▶ _What this task involves_
Go through the entries below and return every line that contains "apply".

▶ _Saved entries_
○ ○ ○ ○

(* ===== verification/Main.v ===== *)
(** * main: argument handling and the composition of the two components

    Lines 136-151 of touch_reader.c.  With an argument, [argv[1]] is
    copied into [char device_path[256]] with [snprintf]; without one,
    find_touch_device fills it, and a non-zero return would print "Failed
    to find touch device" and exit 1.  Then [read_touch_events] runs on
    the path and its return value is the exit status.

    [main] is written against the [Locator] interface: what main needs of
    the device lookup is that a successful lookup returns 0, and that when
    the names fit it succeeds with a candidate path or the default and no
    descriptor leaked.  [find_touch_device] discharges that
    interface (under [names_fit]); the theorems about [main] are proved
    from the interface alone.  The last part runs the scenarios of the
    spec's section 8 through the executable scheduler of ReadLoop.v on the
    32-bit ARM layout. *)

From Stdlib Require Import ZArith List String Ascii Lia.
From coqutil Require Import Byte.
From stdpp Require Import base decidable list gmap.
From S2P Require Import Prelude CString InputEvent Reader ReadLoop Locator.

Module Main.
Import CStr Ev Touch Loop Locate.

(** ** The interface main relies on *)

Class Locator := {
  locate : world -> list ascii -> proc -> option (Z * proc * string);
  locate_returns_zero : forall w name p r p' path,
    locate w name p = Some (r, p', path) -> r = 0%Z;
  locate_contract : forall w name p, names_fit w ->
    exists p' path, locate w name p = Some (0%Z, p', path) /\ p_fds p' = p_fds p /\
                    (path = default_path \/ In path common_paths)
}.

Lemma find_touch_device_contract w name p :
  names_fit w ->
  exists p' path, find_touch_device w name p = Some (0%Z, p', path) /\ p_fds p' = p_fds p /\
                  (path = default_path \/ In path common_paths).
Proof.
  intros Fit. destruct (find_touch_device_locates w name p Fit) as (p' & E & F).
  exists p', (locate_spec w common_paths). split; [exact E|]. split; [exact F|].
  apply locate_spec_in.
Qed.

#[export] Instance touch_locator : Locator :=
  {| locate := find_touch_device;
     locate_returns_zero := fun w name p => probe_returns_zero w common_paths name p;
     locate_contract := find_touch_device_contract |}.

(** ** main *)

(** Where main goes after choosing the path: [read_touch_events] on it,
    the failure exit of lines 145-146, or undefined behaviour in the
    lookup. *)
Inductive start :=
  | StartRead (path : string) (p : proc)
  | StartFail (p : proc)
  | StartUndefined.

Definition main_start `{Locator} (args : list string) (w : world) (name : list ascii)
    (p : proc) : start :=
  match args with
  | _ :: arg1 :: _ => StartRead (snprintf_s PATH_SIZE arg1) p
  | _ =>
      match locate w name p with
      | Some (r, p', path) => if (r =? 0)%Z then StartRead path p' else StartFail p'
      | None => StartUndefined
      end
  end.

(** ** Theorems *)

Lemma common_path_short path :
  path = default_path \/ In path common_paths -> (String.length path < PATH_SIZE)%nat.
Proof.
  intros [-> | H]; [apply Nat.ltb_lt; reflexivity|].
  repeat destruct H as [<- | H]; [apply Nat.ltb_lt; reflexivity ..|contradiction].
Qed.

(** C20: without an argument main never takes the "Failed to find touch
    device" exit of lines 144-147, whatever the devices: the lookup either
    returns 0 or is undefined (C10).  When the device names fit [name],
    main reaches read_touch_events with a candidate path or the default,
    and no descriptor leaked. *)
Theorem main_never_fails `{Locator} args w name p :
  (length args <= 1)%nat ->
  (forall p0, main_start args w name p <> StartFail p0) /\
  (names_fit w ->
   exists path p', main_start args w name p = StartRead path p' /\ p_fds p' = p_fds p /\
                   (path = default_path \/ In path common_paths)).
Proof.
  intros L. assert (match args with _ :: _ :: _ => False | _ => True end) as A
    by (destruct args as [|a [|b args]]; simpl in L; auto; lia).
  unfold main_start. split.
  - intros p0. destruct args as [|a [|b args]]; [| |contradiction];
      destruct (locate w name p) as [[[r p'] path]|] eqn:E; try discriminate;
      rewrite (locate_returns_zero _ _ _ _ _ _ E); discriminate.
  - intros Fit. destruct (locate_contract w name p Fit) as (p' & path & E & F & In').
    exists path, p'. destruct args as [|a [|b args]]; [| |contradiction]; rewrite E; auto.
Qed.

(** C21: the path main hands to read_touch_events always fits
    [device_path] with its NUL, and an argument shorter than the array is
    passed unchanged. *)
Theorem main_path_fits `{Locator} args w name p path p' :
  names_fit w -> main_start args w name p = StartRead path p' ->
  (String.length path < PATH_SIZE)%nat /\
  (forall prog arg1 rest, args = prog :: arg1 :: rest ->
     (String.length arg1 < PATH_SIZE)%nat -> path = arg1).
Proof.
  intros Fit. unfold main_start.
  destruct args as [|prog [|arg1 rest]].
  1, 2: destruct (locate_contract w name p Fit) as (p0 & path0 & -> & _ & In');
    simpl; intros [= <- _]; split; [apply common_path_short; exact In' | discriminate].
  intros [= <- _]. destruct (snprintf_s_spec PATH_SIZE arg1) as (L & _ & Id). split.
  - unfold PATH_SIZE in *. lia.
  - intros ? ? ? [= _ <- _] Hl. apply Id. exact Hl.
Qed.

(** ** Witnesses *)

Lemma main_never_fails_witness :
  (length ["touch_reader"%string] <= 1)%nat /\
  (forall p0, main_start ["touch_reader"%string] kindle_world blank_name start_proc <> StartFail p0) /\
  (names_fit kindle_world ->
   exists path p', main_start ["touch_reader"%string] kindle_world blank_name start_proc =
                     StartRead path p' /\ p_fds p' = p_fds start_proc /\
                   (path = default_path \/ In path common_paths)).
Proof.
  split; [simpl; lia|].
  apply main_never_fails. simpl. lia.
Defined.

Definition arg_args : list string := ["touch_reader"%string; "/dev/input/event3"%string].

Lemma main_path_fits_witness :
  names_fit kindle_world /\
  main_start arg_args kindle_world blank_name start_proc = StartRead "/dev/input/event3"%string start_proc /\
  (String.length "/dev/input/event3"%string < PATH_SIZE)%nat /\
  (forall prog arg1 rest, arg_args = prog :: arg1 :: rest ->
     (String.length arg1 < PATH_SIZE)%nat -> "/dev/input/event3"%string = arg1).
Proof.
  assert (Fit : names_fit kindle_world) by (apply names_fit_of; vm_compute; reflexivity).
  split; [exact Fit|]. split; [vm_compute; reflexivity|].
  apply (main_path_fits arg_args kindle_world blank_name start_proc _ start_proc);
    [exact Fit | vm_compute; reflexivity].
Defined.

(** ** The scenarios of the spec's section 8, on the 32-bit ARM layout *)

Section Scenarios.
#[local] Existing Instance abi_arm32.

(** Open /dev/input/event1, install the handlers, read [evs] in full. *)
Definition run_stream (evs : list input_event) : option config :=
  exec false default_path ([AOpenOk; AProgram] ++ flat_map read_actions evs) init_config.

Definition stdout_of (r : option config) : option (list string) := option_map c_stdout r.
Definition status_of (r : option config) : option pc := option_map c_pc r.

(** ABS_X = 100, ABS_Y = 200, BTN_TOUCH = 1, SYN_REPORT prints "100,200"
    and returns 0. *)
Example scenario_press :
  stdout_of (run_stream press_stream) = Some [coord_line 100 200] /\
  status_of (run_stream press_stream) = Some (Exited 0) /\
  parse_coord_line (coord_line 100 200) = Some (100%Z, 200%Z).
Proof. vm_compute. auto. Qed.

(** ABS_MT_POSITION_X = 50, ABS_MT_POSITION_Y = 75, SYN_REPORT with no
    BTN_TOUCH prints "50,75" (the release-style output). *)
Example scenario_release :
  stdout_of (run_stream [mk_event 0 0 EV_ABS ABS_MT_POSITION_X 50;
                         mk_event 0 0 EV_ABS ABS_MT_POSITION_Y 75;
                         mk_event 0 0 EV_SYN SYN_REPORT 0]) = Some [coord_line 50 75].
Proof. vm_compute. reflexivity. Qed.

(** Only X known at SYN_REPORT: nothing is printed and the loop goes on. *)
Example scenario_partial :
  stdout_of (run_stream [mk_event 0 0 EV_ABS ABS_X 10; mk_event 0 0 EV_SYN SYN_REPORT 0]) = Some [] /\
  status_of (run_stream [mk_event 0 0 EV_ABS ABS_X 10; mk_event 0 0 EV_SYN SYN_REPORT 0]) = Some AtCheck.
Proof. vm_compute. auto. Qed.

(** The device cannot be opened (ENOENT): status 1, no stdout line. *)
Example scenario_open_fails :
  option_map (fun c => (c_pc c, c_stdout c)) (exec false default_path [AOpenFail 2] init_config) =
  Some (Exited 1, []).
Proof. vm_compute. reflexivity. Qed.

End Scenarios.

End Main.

○ ○ ○ ○

▶ _Finished exercise_
  apply locate_spec_in.
  intros [-> | H]; [apply Nat.ltb_lt; reflexivity|].
  repeat destruct H as [<- | H]; [apply Nat.ltb_lt; reflexivity ..|contradiction].
    simpl; intros [= <- _]; split; [apply common_path_short; exact In' | discriminate].
  - intros ? ? ? [= _ <- _] Hl. apply Id. exact Hl.
  apply main_never_fails. simpl. lia.
  assert (Fit : names_fit kindle_world) by (apply names_fit_of; vm_compute; reflexivity).
  apply (main_path_fits arg_args kindle_world blank_name start_proc _ start_proc);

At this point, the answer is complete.